6. PAYMENT FOR SHARES.
(a) The entire purchase price of shares issued under the Plan shall be payable in lawful money of the United States of America at the time when such shares are issued, except as provided in subsection (b) below.
(b) At the discretion of the Board, shares may be issued under the Plan in consideration of services performed; provided, however, that no shares shall be issued for a contract for future services nor shall any shares be issued in consideration of services performed unless and until such services have been fully performed.
7. ADJUSTMENTS. If the outstanding Common Stock shall be hereafter increased or decreased, or changed into or exchanged for a different number or kind of shares or other securities of the Company or of another corporation, by reason of a recapitalization, reclassification, reorganization, merger, consolidation, share exchange, or other business combination in which the Company is the surviving parent corporation, stock split-up, combination of shares, or dividend or other distribution payable in capital stock or rights to acquire capital stock, appropriate adjustment shall be made by the Board in the number and kind of shares which may be granted under the Plan.
8. TAX WITHHOLDING. As a condition to the purchase or award of shares, the participant shall make such arrangements as the Board may require for the satisfaction of any federal, state, local or foreign withholding tax obligations that may arise in connection with such purchase or award.
9. TERM OF PLAN.
9.1Effective Date.
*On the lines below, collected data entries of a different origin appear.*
(** * hook-chain: the chain execution engine, the patch merge and the
      envelope codec

    A shallow embedding of
    - [internal/hook/types.go]      (Input, Output and their JSON codec),
    - [internal/config/config.go]   (HookEntry, EffectiveOnError),
    - [internal/audit/audit.go]     (ChainExecution, HookResult, TruncateStderr),
    - [internal/pipeline]           (shallowMergeJSON, Run, recordAudit, ...),
    - [internal/pathutil], [internal/runner], [internal/cli]
                                    (ExpandTilde, ProcessRunner.Run, parseDuration,
                                     runRoot),
    followed by the properties of the engine.

    Go's [encoding/json], [fmt] and [strconv] are not part of the repository.
    They are modelled by their documented behaviour on JSON documents:
    a byte slice holding JSON text is represented by the document it spells
    (constructor [Doc]), text that [encoding/json] rejects by [Malformed],
    and the two zero-length slices by [Nil] and [Empty].  White space between
    tokens and the spelling of string escapes are therefore not visible;
    member order and repeated keys of objects are.  Strings are text that the
    encoder writes and the decoder reads back unchanged (valid UTF-8).
    Wall-clock readings (the DurationMs of the audit records) and the log
    lines written to standard error are left out. *)

From Stdlib Require Import ZArith String Ascii List Bool Lia.
From stdpp Require Import base option list strings gmap pretty sorting.

Local Open Scope string_scope.
Local Open Scope Z_scope.
Local Open Scope list_scope.

(** ** JSON documents *)

Module Json.

Unset Elimination Schemes.
Inductive json : Type :=
| JNull
| JBool (b : bool)
| JNum (lit : string)               (* the literal as written, e.g. 1.50 *)
| JStr (s : string)
| JArr (items : list json)
| JObj (members : list (string * json)).
Set Elimination Schemes.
The Plan shall become effective on May 14, 2004.
9.2Termination Date. The Plan shall terminate at midnight on May 13, 2014, and no shares shall be awarded or sold after that time. The Plan may be suspended or terminated at any earlier time by the Board within the limitations set forth in Section 2.6.
10. NON-EXCLUSIVITY OF PLAN. Nothing contained in the Plan is intended to amend, modify, or rescind any previously approved compensation plans, programs or options entered into by the Company. This Plan shall be construed to be in addition to and independent of any and all such other arrangements. The adoption of the Plan by the Board shall not be construed as creating any limitations on the power or authority of the Board to adopt, with or without stockholder approval, such additional or other compensation arrangements as the Board may from time to time deem desirable.
11. GOVERNING LAW. The Plan and all rights and obligations under it shall be construed and enforced in accordance with the laws of the state of Nevada.